For blackcurrants, the relationship between yield and N supply (counting both fert and soil N) is not at all strong. On most low yielding sites, N deficiency was not the reason for low yield. Also, sites with surplus N didn’t yield better.
Even when researchers took both the “surplus N” sites and the low yielding sites out of the data set, there was still only a loose correlation between yield and N supply, with N supply accounting for only 44% of the yield variation. Clearly, having enough N to support plant growth is important, but is far from the main factor that determines yield.
How much N is enough?
One way to look at this question is to measure how much N is inside a 3 year old Ben Ard bush, yielding 10 tonnes/ha (typical industry spacing of 8333 plants/ha). The answer is about 60kgN/ha in the plant—roots, shoots and leaves. Another 24 gets removed in the fruit. Add that up and it’s about 85 kg/ha of N.
Theoretically, the N in the plant body stays after harvest, and even prunings and fallen leaves return their nutrients to the soil. Each year the bush needs enough N to grow more shoots and new leaves, as well as fruit. Some of the needed N it takes from reserves within its body and others it gets from the soil. A bit of math, a realization that our biological systems do leak some N, and extrapolation from the weak N yield curve gives us the basis of the standard recommendation that growing the bush and fruit for a 10 tonne crop requires 95-100 kgN/ha.
Nitrogen timing
In general, it did not matter to yield whether fertilizer N was applied 100% in autumn or 100% in spring, or split evenly between the seasons. In a perennial crop, significant quantities of N are stored in the plant body, which helps to smooth out supply to plants when the soil supply is less.
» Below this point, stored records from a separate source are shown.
(* ===== verification/Web.v ===== *)
(** * Requests, responses and the login session

    Module [Http] holds the parts of Flask the handlers use.  A request is
    its method, its form and query arguments, the server clock and the
    random salt Werkzeug draws for a new password hash.  A response is a
    rendered page, a redirect, an [abort] or a 500.  The session is
    signed and held by the client.  [flash] appends to the session.

    Module [Login] holds the parts of Flask-Login the handlers use.  It
    models them as the library defines them, because the application
    relies on their behaviour: the [_user_id] and [_remember] session
    keys, the remember-me cookie written after the response, and the
    [user_loader] [load_user] of src/app.py (lines 20-23).

    The application runs with [debug=True] (src/app.py, line 183).  In
    that mode Flask re-raises an uncaught exception instead of saving the
    session, so a request that raises leaves the client and the database
    as they were. *)

From S2P Require Import Prelude Store.
Import Models.

Module Http.

Inductive Method := GET | POST.

#[export] Instance Method_eq_dec : EqDecision Method.
Proof. solve_decision. Defined.

Record Request := mkRequest {
  method : Method;
  form : list (string * string);
  args : list (string * string);
  now : Z;
  salt : Z
}.

(** [request.form.get(k)] and [request.args.get(k)]: the first value
    under the key, or [None]. *)
Definition multidict_get (k : string) (d : list (string * string)) : option string :=
  snd <$> head (filter (λ kv : string * string, kv.1 = k) d).

(** The pages the handlers render, with the template variables that
    matter to the model. *)
Inductive Page :=
  | PIndex (posts : list (Z * Post)) (search_query : option string)
  | PLogin
  | PSignup
  | PProfile (uid : Z) (u : User) (posts : list (Z * Post))
  | PCreatePost
  | PEditPost (id : Z) (p : Post)
  | PPost (id : Z) (p : Post).

Inductive Endpoint := EIndex | ELogin | ESignup | EViewPost (id : Z).

Inductive Response :=
  | Render (p : Page)
  | Redirect (e : Endpoint)
  | Abort (code : Z)
  | ServerError (e : exc).

Inductive RememberOp := RemSet | RemClear.

#[export] Instance RememberOp_eq_dec : EqDecision RememberOp.
Proof. solve_decision. Defined.

(** The session keys the application reaches: [_user_id], [_remember]
    and [_flashes]. *)
Record Session := mkSession {
  sess_user_id : option string;
  sess_remember : option RememberOp;
  sess_flashes : list (string * string)
}.

(** What a browser holds: the session cookie and Flask-Login's
    remember-me cookie, which carries a user id. *)
Record Client := mkClient {
  session : Session;
  remember_cookie : option string
}.

Definition fresh_client : Client := mkClient (mkSession None None []) None.

Definition set_session (c : Client) (s : Session) : Client :=
  mkClient s (remember_cookie c).

(** [flash(message, category)]. *)
Definition flash (msg cat : string) (c : Client) : Client :=
  let s := session c in
  set_session c (mkSession (sess_user_id s) (sess_remember s)
                           (sess_flashes s ++ [(cat, msg)])).

End Http.

Module Login.
Import Http.

(** [load_user(user_id)]: [User.query.get(int(user_id))]. *)
Definition load_user (db : Db) (uid : string) : result (option (Z * User)) :=
  match py_int uid with
  | None => Raise (ValueError "invalid literal for int() with base 10")
  | Some id => o <- get_row (users db) id ;; Ok ((λ u, (id, u)) <$> o)
  end.

(** [LoginManager._load_user]: the session's [_user_id] first, then the
    remember-me cookie unless a logout asked to clear it.  Loading from
    the cookie writes the id back into the session. *)
Definition load_request_user (db : Db) (c : Client) :
    result (Client * option (Z * User)) :=
  u <- match sess_user_id (session c) with
       | Some uid => load_user db uid
       | None => Ok None
       end ;;
  match u, remember_cookie c with
  | Some _, _ => Ok (c, u)
  | None, Some uid =>
      if bool_decide (sess_remember (session c) = Some RemClear) then Ok (c, None)
      else
        let s := session c in
        let c' := set_session c (mkSession (Some uid) (sess_remember s) (sess_flashes s)) in
        u' <- load_user db uid ;;
        Ok (c', u')
  | None, None => Ok (c, None)
  end.

(** [login_user(user, remember=True)]: the session records [str(user.id)]
    and asks for the remember-me cookie. *)
Definition login_user (id : Z) (c : Client) : Client :=
  set_session c (mkSession (Some (py_str id)) (Some RemSet) (sess_flashes (session c))).

(** [logout_user()]: the session forgets the user and, when the request
    carried a remember-me cookie, asks to clear it. *)
Definition logout_user (c : Client) : Client :=
  let s := session c in
  let r := match remember_cookie c with
           | Some _ => Some RemClear
           | None => sess_remember s
           end in
  set_session c (mkSession None r (sess_flashes s)).

(** [LoginManager._update_remember_cookie], run after every response. *)
Definition update_remember_cookie (c : Client) : Client :=
  let s := session c in
  let s' := mkSession (sess_user_id s) None (sess_flashes s) in
  match sess_remember s with
  | Some RemSet =>
      match sess_user_id s with
      | Some uid => mkClient s' (Some uid)
      | None => mkClient s' (remember_cookie c)
      end
  | Some RemClear => mkClient s' None
  | None => c
  end.

Definition login_message : string := "Please log in to access this page.".

(** [@login_required]: an anonymous client is flashed the login message
    and redirected to [login_manager.login_view], here ['login']. *)
Definition login_required (db : Db) (c : Client) (cu : option (Z * User))
    (view : Z * User → result (Db * Client * Response)) :
    result (Db * Client * Response) :=
  match cu with
  | Some u => view u
  | None => Ok (db, flash login_message "message" c, Redirect ELogin)
  end.

(** [UserMixin.__ne__]: two users differ when their [get_id()],
    [str(self.id)], differ. *)
Definition user_ne (id1 id2 : Z) : bool :=
  negb (bool_decide (py_str id1 = py_str id2)).

(** ** Lemmas *)

(** [load_user(str(id))] looks up row [id] when [id] fits SQLite's
    INTEGER. *)
Lemma load_user_str db id :
  (- i64_max - 1 ≤ id ≤ i64_max)%Z → load_user db (py_str id) = Ok ((λ u, (id, u)) <$> users db !! id).
Proof. intros H. unfold load_user. by rewrite py_int_str, get_row_in_range. Qed.

End Login.
(** ** FastAPI *)

Definition error_type_name (t : ErrorType) : string :=
  match t with
  | Missing => "missing" | ModelAttributesType => "model_attributes_type" | ListType => "list_type"
  | StringType => "string_type" | IntType => "int_type" | IntParsing => "int_parsing"
  | IntFromFloat => "int_from_float" | IntParsingSize => "int_parsing_size"
  | FiniteNumber => "finite_number" | FloatType => "float_type"
  | FloatParsing => "float_parsing" | BoolType => "bool_type" | BoolParsing => "bool_parsing"
  end.

Definition loc_json (l : LocItem) : json :=
  match l with LKey k => JStr k | LIdx i => JInt (Z.of_nat i) end.

(** One entry of [detail]: its [type] and [loc] (the [msg] and [input]
    Pydantic adds are not modelled). *)
Definition error_json (e : ValError) : json :=
  JDict [("type", JStr (error_type_name (err_type e))); ("loc", JList (loc_json <$> loc e))].

(** FastAPI's handler for [RequestValidationError]. *)
Definition validation_error (es : list ValError) : HttpResponse :=
  json_response 422 (JDict [("detail", JList (error_json <$> es))]).

(** FastAPI's handler for [HTTPException], and a returned dict. *)
Definition order_response (r : OrderResponse) : HttpResponse :=
  match r with
  | Message m => json_response 200 (JDict [("message", JStr m)])
  | HTTPException code d => json_response code (JDict [("detail", JStr d)])
  end.

Record Service := mkService { catalog : list json; console : list string }.

Definition init_service : Service := mkService menu_db [].

Section Endpoints.
Context (lax : LaxStrings).

(** [GET /api/menu] with [response_model=List[MenuItem]]. *)
Definition serve_menu (s : Service) : HttpResponse :=
  match v_list (v_menu_item lax) (JList (get_menu (catalog s))) with
  | Valid l => json_response 200 (JList (dump_menu_item <$> l))
  | Invalid _ => text_response 500 "Internal Server Error"
  end.

(** [POST /api/order]: the body parameter [order: OrderRequest]. *)
Definition serve_order (s : Service) (b : option json) : Service * HttpResponse :=
  match b with
  | None | Some JNone => (s, validation_error [mkValError Missing [LKey "body"]])
  | Some j =>
      match v_order_request lax j with
      | Invalid es => (s, validation_error (relocate (LKey "body") <$> es))
      | Valid o =>
          let '(out, r) := place_order o in
          (mkService (catalog s) (console s ++ out)%list, order_response r)
      end
  end.

(** The routes: the two of the source and FastAPI's documentation
    pages, which Starlette also answers for [HEAD]. *)
Inductive Handler := GetMenu | PostOrder | Docs (page : string).

Definition routes : list (string * list string * Handler) := [
  ("/openapi.json", ["GET"; "HEAD"], Docs "/openapi.json");
  ("/docs", ["GET"; "HEAD"], Docs "/docs");
  ("/docs/oauth2-redirect", ["GET"; "HEAD"], Docs "/docs/oauth2-redirect");
  ("/redoc", ["GET"; "HEAD"], Docs "/redoc");
  ("/api/menu", ["GET"], GetMenu);
  ("/api/order", ["POST"], PostOrder)
].

(** [str.rstrip("/")]. *)
Fixpoint rstrip_slash (p : string) : string :=
  match p with
  | EmptyString => EmptyString
  | String c p' =>
      let r := rstrip_slash p' in
      if String.eqb r "" && Ascii.eqb c "/" then "" else String c r
  end.

(** [redirect_slashes]: the path without its trailing slashes, or with
    one added. *)
Definition toggle_slash (p : string) : string :=
  if String.eqb (rstrip_slash p) p then p +:+ "/" else rstrip_slash p.

Definition route_path (rt : string * list string * Handler) : string := rt.1.1.

Definition call_endpoint (s : Service) (r : HttpRequest) (e : Handler) : Service * HttpResponse :=
  match e with
  | GetMenu => (s, serve_menu s)
  | PostOrder => serve_order s (body r)
  | Docs p => (s, mkHttpResponse 200 [] (BDocs p))
  end.

(** Starlette's [Router]: a full match runs the endpoint; a path match
    with another method is 405 with [Allow]; then the slash redirect;
    then 404. *)
Definition app (s : Service) (r : HttpRequest) : Service * HttpResponse :=
  match list_find (λ rt, route_path rt = path r ∧ method r ∈ rt.1.2) routes with
  | Some (_, rt) => call_endpoint s r rt.2
  | None =>
    match list_find (λ rt, route_path rt = path r) routes with
    | Some (_, rt) =>
        (s, mkHttpResponse 405 [("allow", String.concat ", " rt.1.2); ("content-type", "application/json")]
                           (BJson (JDict [("detail", JStr "Method Not Allowed")])))
    | None =>
        if bool_decide (path r ≠ "/") && bool_decide (toggle_slash (path r) ∈ route_path <$> routes)
        then (s, mkHttpResponse 307 [("location", toggle_slash (path r))] BEmpty)
        else (s, json_response 404 (JDict [("detail", JStr "Not Found")]))
    end
  end.

End Endpoints.

(** ** CORS *)

(** Starlette's [ALL_METHODS], which [allow_methods=["*"]] becomes. *)
Definition all_methods : list string := ["DELETE"; "GET"; "HEAD"; "OPTIONS"; "PATCH"; "POST"; "PUT"].
Lemma order_item_sound f x :
  conforms (schemas rel) (S (S f)) (schema_ref "OrderItem") x = true → only_size (v_order_item lax x).
Proof.
  rewrite conforms_ref. change (dict_get _ _) with (Some (model_schema order_item_class)).
  intros (d & -> & Hfs)%conforms_model.
  inversion Hfs as [|? ? (v1 & Hv1 & H1) Hfs']; inversion Hfs' as [|? ? (v2 & Hv2 & H2) _]; subst.
  simpl in Hv1, Hv2. destruct f as [|f]; [done|].
  rewrite conforms_scalar in H1, H2 by done.
  unfold v_order_item, v_model, field. rewrite Hv1, Hv2.
  apply only_size_vap; [apply only_size_fmap, only_size_at_loc|apply only_size_at_loc, v_int_integer, H2].
  destruct v1; try done. constructor.
Qed.

Lemma order_item_conforms f it :
  conforms (schemas rel) (S (S (S f))) (schema_ref "OrderItem") (dump_order_item it) = true.
Proof.
  rewrite conforms_ref. change (dict_get _ _) with (Some (model_schema order_item_class)).
  apply conforms_model. eexists; split; [done|].
  repeat constructor; (eexists; split; [reflexivity|]); by rewrite conforms_scalar.
Qed.

Lemma menu_item_conforms f m :
  conforms (schemas rel) (S (S (S f))) (schema_ref "MenuItem") (dump_menu_item m) = true.
Proof.
  rewrite conforms_ref. change (dict_get _ _) with (Some (model_schema menu_item_class)).
  apply conforms_model. eexists; split; [done|].
  repeat constructor; (eexists; split; [reflexivity|]); by rewrite conforms_scalar.
Qed.

End Sound.

(** ** Theorems *)

(** C31: The request schema the document publishes for [POST /api/order]
    describes what the endpoint accepts, with one gap.  The body of any
    order conforms to it.  A conforming body is validated into an order
    unless a quantity is an integral float too large for 64 bits: JSON
    Schema counts it as an integer, but Pydantic refuses it with
    [int_parsing_size], and those are the only errors such a body can
    get. *)
Theorem order_schema_sound rel lax :
  ∃ sch, request_body_schema (openapi rel) "/api/order" "post" = Some sch ∧
    (∀ o, conforms (doc_schemas (openapi rel)) schema_fuel sch (dump_order_request o) = true) ∧
    (∀ j, conforms (doc_schemas (openapi rel)) schema_fuel sch j = true →
          Forall (λ e, err_type e = IntParsingSize) (errors (v_order_request lax j))).
Proof.
  exists (schema_ref "OrderRequest"). split; [reflexivity|].
  change (doc_schemas (openapi rel)) with (schemas rel). unfold schema_fuel.
  split; [intros o|intros j]; rewrite conforms_ref;
    change (dict_get _ _) with (Some (model_schema order_request_class)).
  - apply conforms_model. eexists; split; [done|]. repeat constructor.
    eexists; split; [reflexivity|]. apply conforms_list. eexists; split; [done|].
    apply Forall_fmap, Forall_forall. intros it _. apply order_item_conforms.
  - intros (d & -> & Hfs)%conforms_model.
    inversion Hfs as [|? ? (v & Hv & Hl) _]; subst. simpl in Hv.
    apply conforms_list in Hl as (l & -> & Hl).
    unfold v_order_request, v_model, field. rewrite Hv.
    apply only_size_fmap, only_size_at_loc, only_size_v_items.
    eapply Forall_impl; [exact Hl|]. intros x. apply order_item_sound.
Qed.

(** C32: Every answer of [GET /api/menu] is what the document promises:
    a 200 whose body conforms to the published response schema, or the
    500 of a catalog that fails [response_model] validation. *)
Theorem menu_response_conforms rel lax s :
  ∃ sch, response_schema (openapi rel) "/api/menu" "get" "200" = Some sch ∧
    match content (serve_menu lax s) with
    | BJson j => status (serve_menu lax s) = 200%Z ∧ conforms (doc_schemas (openapi rel)) schema_fuel sch j = true
    | _ => status (serve_menu lax s) = 500%Z
    end.
Proof.
  exists (JDict [("items", schema_ref "MenuItem"); ("type", JStr "array");
                 ("title", JStr "Response Get Menu Api Menu Get")]).
  split; [reflexivity|]. change (doc_schemas (openapi rel)) with (schemas rel).
  unfold serve_menu. destruct (v_list _ _) as [l|es]; [|done]. split; [done|].
  unfold schema_fuel. rewrite conforms_array. apply forallb_Forall, Forall_fmap, Forall_forall. intros m _. apply (menu_item_conforms rel).
Qed.

(** ** Examples *)

(** The gap: a quantity of [1e300] is an integer for JSON Schema, so the
    body conforms, but the endpoint refuses it. *)
Example order_schema_gap :
  let body := JDict [("items", JList [JDict [("item_id", JStr "1"); ("quantity", JFloat 1e300%float)]])] in
  conforms (doc_schemas (openapi (mkFastApiRelease "3.1.0" (JDict []) (JDict [])))) schema_fuel
    (schema_ref "OrderRequest") body = true ∧
  v_order_request lax_digits body =
    Invalid [mkValError IntParsingSize [LKey "items"; LIdx 0; LKey "quantity"]].
Proof. split; vm_compute; reflexivity. Qed.

End OpenApi.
Of course, there are times of the season when N supply is critical to setting the plant up for high yields. If N is limiting in summer, the new shoot growth stops early and there are fewer potential buds that can differentiate into flower buds in autumn. If N is limiting during flower bud differentiation (late summer), the quality of the flower buds forming is lower (fewer flowers per strig). “Tired looking” (yellower) leaves post harvest can indicate that the plant would benefit extra post-harvest N.
After a wet winter, available soil N could have been lost from leaching, and cold spring soils aren’t conducive to mineralization. In this case, spring N can be beneficial to support spring bush growth and flowering.
There are practical reasons to consider different N timings as well. Fertilizer spreaders can damage wet spring soils, so for that reason autumn is logistically a better time to apply. But remember, if fertilizer is applied in late summer, soil moisture must be good enough for the plants to take it up.